#### TASK DESCRIPTION:
From the listing below, copy only the lines running from the line that contains "Some None =>" to the line that contains "(** [self & other].", both included.

*** Begin section ***

(** * Filters of prompt_toolkit ([prompt_toolkit/filters/base.py])

    A shallow embedding of the filter classes: objects live in a store and
    are named by their address (Python object identity); every method of
    [base.py] is a function on the store.  The per-instance [_and_cache] and
    [_or_cache] dictionaries are finite maps keyed by address, since [Filter]
    defines neither [__eq__] nor [__hash__]. *)

From Stdlib Require Import ZArith.
From stdpp Require Import gmap list strings.


(** ** Values, exceptions, results *)

Abbreviation addr := nat.

Inductive value :=
| VNone
| VBool (b : bool)
| VInt (z : Z)
| VStr (s : string)
| VRef (a : addr).

Inductive exn :=
| ValueError (msg : string)
| AssertionError (msg : string) (got : value)
| TypeError (msg : string)
| AttributeError (name : string)
| RecursionError
| NameError (name : string)
| HostError (msg : string).

Inductive result (A : Type) :=
| Ok (x : A)
| Raise (e : exn).
Arguments Ok {A} x.
Arguments Raise {A} e.

Definition result_map {A B} (f : A → B) (r : result A) : result B :=
  match r with
  | Ok x => Ok (f x)
  | Raise e => Raise e
  end.

(** ** The class table

    One constructor per class statement of [base.py], plus [object]. *)

Inductive pyclass :=
| object
| Filter
| _AndList
| _OrList
| _Invert
| Always
| Never
| Condition
| _Condition.

Inductive method :=
| m__init__
| m__call__
| m__and__
| m__or__
| m__invert__
| m__bool__
| m__repr__
| m_create.

Global Instance pyclass_eq_dec : EqDecision pyclass.
Proof. solve_decision. Defined.

Global Instance method_eq_dec : EqDecision method.
Proof. solve_decision. Defined.

(** [defines k m]: the body of class [k] contains a [def m].  [object]
    brings [__init__] and [__repr__]; it has no [__bool__], no [__len__], no
    [__call__] and no binary operator. *)
Definition defines (k : pyclass) (m : method) : bool :=
  match k, m with
  | object, (m__init__ | m__repr__) => true
  | Filter, (m__init__ | m__call__ | m__and__ | m__or__ | m__invert__ | m__bool__) => true
  | _AndList, (m__init__ | m_create | m__call__ | m__repr__) => true
  | _OrList, (m__init__ | m_create | m__call__ | m__repr__) => true
  | _Invert, (m__init__ | m__call__ | m__repr__) => true
  | Always, (m__call__ | m__or__ | m__invert__) => true
  | Never, (m__call__ | m__and__ | m__invert__) => true
  | Condition, (m__init__ | m__call__) => true
  | _Condition, (m__init__ | m__call__ | m__repr__) => true
  | _, _ => false
  end.

(** Method resolution order: every class has a single base. *)
Definition mro (k : pyclass) : list pyclass :=
  match k with
  | object => [object]
  | Filter => [Filter; object]
  | Condition => [Condition; object]
  | k => [k; Filter; object]
  end.

Definition issubclass (k base : pyclass) : bool := bool_decide (base ∈ mro k).

(** The class whose definition of [m] an instance of [k] runs. *)
Definition resolve (k : pyclass) (m : method) : option pyclass :=
  head (filter (λ c, defines c m = true) (mro k)).

(** ** [list(set(filters))]

    A Python set of filters is hashed by identity and iterated in an order
    the language leaves open.  Only what every order has in common is
    assumed: no duplicates, same members. *)
Class PySet := {
  list_set : list addr → list addr;
  list_set_NoDup : ∀ l, NoDup (list_set l);
  list_set_elem : ∀ l x, x ∈ list_set l ↔ x ∈ l
}.

(** One such order: first occurrences, left to right. *)
Definition first_seen : PySet :=
  {| list_set := remove_dups;
     list_set_NoDup := NoDup_remove_dups;
     list_set_elem := λ l x, elem_of_remove_dups l x |}.

(** ** Host state and callbacks

    The state a callback closes over: the variables of the host
    application, by name. *)
Definition Env := gmap string value.

(** A host callback: a function of no argument that reads the application
    state and returns a boolean, or raises. *)
Definition callback := Env → result bool.


(** ** Objects and the store *)

(** The attributes a subclass of [Filter] adds in its [__init__]. *)
Inductive body :=
| B_AndList (filters : list addr)
| B_OrList (filters : list addr)
| B_Invert (filter : addr)
| B_Always
| B_Never
| B_Condition (func : callback).

Inductive obj :=
| FilterObj (b : body) (_and_cache _or_cache : gmap addr addr)
            (_invert_result : option addr)
| ConditionObj (func : callback).

Abbreviation heap := (list obj).

(** What an evaluation leaves behind: the leaves whose callback ran, in
    order. *)
Abbreviation trace := (list addr).

Definition class_of_body (b : body) : pyclass :=
  match b with
  | B_AndList _ => _AndList
  | B_OrList _ => _OrList
  | B_Invert _ => _Invert
  | B_Always => Always
  | B_Never => Never
  | B_Condition _ => _Condition
  end.

Definition class_of (o : obj) : pyclass :=
  match o with
  | FilterObj b _ _ _ => class_of_body b
  | ConditionObj _ => Condition
  end.

Definition type_at (h : heap) (a : addr) : option pyclass := class_of <$> h !! a.

(** [isinstance(v, k)] *)
Definition isinstance (h : heap) (v : value) (k : pyclass) : bool :=
  match v with
  | VRef a =>
      match type_at h a with
      | Some c => issubclass c k
      | None => false
      end
  | _ => false
  end.

Definition and_cache_of (h : heap) (a : addr) : option (gmap addr addr) :=
  match h !! a with
  | Some (FilterObj _ ac _ _) => Some ac
  | _ => None
  end.

Definition or_cache_of (h : heap) (a : addr) : option (gmap addr addr) :=
  match h !! a with
  | Some (FilterObj _ _ oc _) => Some oc
  | _ => None
  end.

Definition invert_result_of (h : heap) (a : addr) : option (option addr) :=
  match h !! a with
  | Some (FilterObj _ _ _ ir) => Some ir
  | _ => None
  end.

Definition body_of (h : heap) (a : addr) : option body :=
  match h !! a with
  | Some (FilterObj b _ _ _) => Some b
  | _ => None
  end.

(** [self._and_cache[k] = r] *)
Definition set_and_cache (k r : addr) (o : obj) : obj :=
  match o with
  | FilterObj b ac oc ir => FilterObj b (<[k := r]> ac) oc ir
  | o => o
  end.

(** [self._or_cache[k] = r] *)
Definition set_or_cache (k r : addr) (o : obj) : obj :=
  match o with
  | FilterObj b ac oc ir => FilterObj b ac (<[k := r]> oc) ir
  | o => o
  end.

(** [self._invert_result = r] *)
Definition set_invert_result (r : addr) (o : obj) : obj :=
  match o with
  | FilterObj b ac oc _ => FilterObj b ac oc (Some r)
  | o => o
  end.

(** A fresh object gets the next address. *)
Definition alloc (o : obj) (h : heap) : heap * addr := (h ++ [o], List.length h).

(** [Filter.__init__]: two empty caches, no negation yet. *)
Definition Filter__init__ (b : body) : obj := FilterObj b ∅ ∅ None.

(** ** Methods

    A method takes the store and returns the store with its result. *)
Definition M (A : Type) := heap → heap * result A.

Section Filters.

Context {PS : PySet}.

(** [_AndList.create(filters)] *)
Definition _AndList_create (filters : list addr) (h : heap) : heap * addr :=
  match list_set filters with
  | [] => alloc (Filter__init__ B_Always) h
  | [x] => (h, x)
  | unique_filters => alloc (Filter__init__ (B_AndList unique_filters)) h
  end.

(** [_OrList.create(filters)] *)
Definition _OrList_create (filters : list addr) (h : heap) : heap * addr :=
  match list_set filters with
  | [] => alloc (Filter__init__ B_Never) h
  | [x] => (h, x)
  | unique_filters => alloc (Filter__init__ (B_OrList unique_filters)) h
  end.

Definition expecting_filter : string := "Expecting filter, got".

(** [Filter.__and__(self, other)] *)
Definition Filter__and__ (self : addr) (other : value) : M value := λ h,
  if negb (isinstance h other Filter)
  then (h, Raise (AssertionError expecting_filter other))
  else if isinstance h other Always then (h, Ok (VRef self))
  else if isinstance h other Never then (h, Ok other)
  else
    match other, and_cache_of h self with
    | VRef o, Some cache =>
        match cache !! o with
        | Some r => (h, Ok (VRef r))
        | None =>
            let '(h1, r) := _AndList_create [self; o] h in
            (alter (set_and_cache o r) self h1, Ok (VRef r))
        end
    | _, _ => (h, Raise (AttributeError "_and_cache"))
    end.

(** [Filter.__or__(self, other)] *)
Definition Filter__or__ (self : addr) (other : value) : M value := λ h,
  if negb (isinstance h other Filter)
  then (h, Raise (AssertionError expecting_filter other))
  else if isinstance h other Always then (h, Ok other)
  else if isinstance h other Never then (h, Ok (VRef self))
  else
    match other, or_cache_of h self with
    | VRef o, Some cache =>
        match cache !! o with
        | Some r => (h, Ok (VRef r))
        | None =>
            let '(h1, r) := _OrList_create [self; o] h in
            (alter (set_or_cache o r) self h1, Ok (VRef r))
        end
    | _, _ => (h, Raise (AttributeError "_or_cache"))
    end.

(** [Filter.__invert__(self)] *)
Definition Filter__invert__ (self : addr) : M value := λ h,
  match invert_result_of h self with
  | Some None =>
      let '(h1, r) := alloc (Filter__init__ (B_Invert self)) h in
      (alter (set_invert_result r) self h1, Ok (VRef r))
  | Some (Some r) => (h, Ok (VRef r))
  | None => (h, Raise (AttributeError "_invert_result"))
  end.

Definition ambiguous : string :=
  "The truth value of a Filter is ambiguous. Instead, call it as a function.".

(** [Filter.__bool__(self)] *)
Definition Filter__bool__ (self : addr) : result bool :=
  Raise (ValueError ambiguous).

(** [Always.__or__(self, other)] *)
Definition Always__or__ (self : addr) (other : value) : M value := λ h,
  (h, Ok (VRef self)).

(** [Always.__invert__(self)]: [Never()] *)
Definition Always__invert__ (self : addr) : M value := λ h,
  let '(h1, r) := alloc (Filter__init__ B_Never) h in (h1, Ok (VRef r)).

(** [Never.__and__(self, other)] *)
Definition Never__and__ (self : addr) (other : value) : M value := λ h,
  (h, Ok (VRef self)).

(** [Never.__invert__(self)]: [Always()] *)
Definition Never__invert__ (self : addr) : M value := λ h,
  let '(h1, r) := alloc (Filter__init__ B_Always) h in (h1, Ok (VRef r)).

(** [Condition(func)]: [Condition.__init__] stores the callback; the
    instance is no [Filter] and has no cache. *)
Definition Condition__init__ (func : callback) : M value := λ h,
  let '(h1, r) := alloc (ConditionObj func) h in (h1, Ok (VRef r)).

Definition no_arguments : string := "Condition does not accept any arguments".

(** [Condition.__call__(self, *args)]: a new [_Condition] instance that
    holds [self.func]. *)
Definition Condition__call__ (self : addr) (args : list value) : M value := λ h,
  match args with
  | _ :: _ => (h, Raise (ValueError no_arguments))
  | [] =>
      match h !! self with
      | Some (ConditionObj func) =>
          let '(h1, r) := alloc (Filter__init__ (B_Condition func)) h in
          (h1, Ok (VRef r))
      | _ => (h, Raise (AttributeError "func"))
      end
  end.

(** ** Operators: dispatch through the class table *)

Definition unsupported (op : string) : exn :=
  TypeError ("unsupported operand type(s) for " ++ op).

(** [self & other].  No class of the module defines [__rand__], so an
    operand without [__and__] ends in [TypeError]. *)
Definition py_and (self : addr) (other : value) : M value := λ h,
  match type_at h self with
  | Some k =>
      match resolve k m__and__ with
      | Some Never => Never__and__ self other h
      | Some Filter => Filter__and__ self other h
      | _ => (h, Raise (unsupported "&"))
      end
  | None => (h, Raise (unsupported "&"))
  end.

(** [self | other] *)
Definition py_or (self : addr) (other : value) : M value := λ h,
  match type_at h self with
  | Some k =>
      match resolve k m__or__ with
      | Some Always => Always__or__ self other h
      | Some Filter => Filter__or__ self other h
      | _ => (h, Raise (unsupported "|"))
      end
  | None => (h, Raise (unsupported "|"))
  end.

(** [~self] *)
Definition py_invert (self : addr) : M value := λ h,
  match type_at h self with
  | Some k =>
      match resolve k m__invert__ with
      | Some Always => Always__invert__ self h
      | Some Never => Never__invert__ self h
      | Some Filter => Filter__invert__ self h
      | _ => (h, Raise (TypeError "bad operand type for unary ~"))
      end
  | None => (h, Raise (TypeError "bad operand type for unary ~"))
  end.

(** [bool(v)], the test an [if v:] performs.  An object whose class has
    neither [__bool__] nor [__len__] is true. *)
Definition py_bool (h : heap) (v : value) : result bool :=
  match v with
  | VNone => Ok false
  | VBool b => Ok b
  | VInt z => Ok (negb (Z.eqb z 0))
  | VStr s => Ok (negb (String.eqb s ""))
  | VRef a =>
      match type_at h a with
      | Some k =>
          match resolve k m__bool__ with
          | Some Filter => Filter__bool__ a
          | _ => Ok true
          end
      | None => Raise (TypeError "no such object")
      end
  end.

*** End section ***

#### ANSWER TO THIS PROBLEM:
  | Some None =>
      let '(h1, r) := alloc (Filter__init__ (B_Invert self)) h in
      (alter (set_invert_result r) self h1, Ok (VRef r))
  | Some (Some r) => (h, Ok (VRef r))
  | None => (h, Raise (AttributeError "_invert_result"))
  end.

Definition ambiguous : string :=
  "The truth value of a Filter is ambiguous. Instead, call it as a function.".

(** [Filter.__bool__(self)] *)
Definition Filter__bool__ (self : addr) : result bool :=
  Raise (ValueError ambiguous).

(** [Always.__or__(self, other)] *)
Definition Always__or__ (self : addr) (other : value) : M value := λ h,
  (h, Ok (VRef self)).

(** [Always.__invert__(self)]: [Never()] *)
Definition Always__invert__ (self : addr) : M value := λ h,
  let '(h1, r) := alloc (Filter__init__ B_Never) h in (h1, Ok (VRef r)).

(** [Never.__and__(self, other)] *)
Definition Never__and__ (self : addr) (other : value) : M value := λ h,
  (h, Ok (VRef self)).

(** [Never.__invert__(self)]: [Always()] *)
Definition Never__invert__ (self : addr) : M value := λ h,
  let '(h1, r) := alloc (Filter__init__ B_Always) h in (h1, Ok (VRef r)).

(** [Condition(func)]: [Condition.__init__] stores the callback; the
    instance is no [Filter] and has no cache. *)
Definition Condition__init__ (func : callback) : M value := λ h,
  let '(h1, r) := alloc (ConditionObj func) h in (h1, Ok (VRef r)).

Definition no_arguments : string := "Condition does not accept any arguments".

(** [Condition.__call__(self, *args)]: a new [_Condition] instance that
    holds [self.func]. *)
Definition Condition__call__ (self : addr) (args : list value) : M value := λ h,
  match args with
  | _ :: _ => (h, Raise (ValueError no_arguments))
  | [] =>
      match h !! self with
      | Some (ConditionObj func) =>
          let '(h1, r) := alloc (Filter__init__ (B_Condition func)) h in
          (h1, Ok (VRef r))
      | _ => (h, Raise (AttributeError "func"))
      end
  end.

(** ** Operators: dispatch through the class table *)

Definition unsupported (op : string) : exn :=
  TypeError ("unsupported operand type(s) for " ++ op).

(** [self & other].  No class of the module defines [__rand__], so an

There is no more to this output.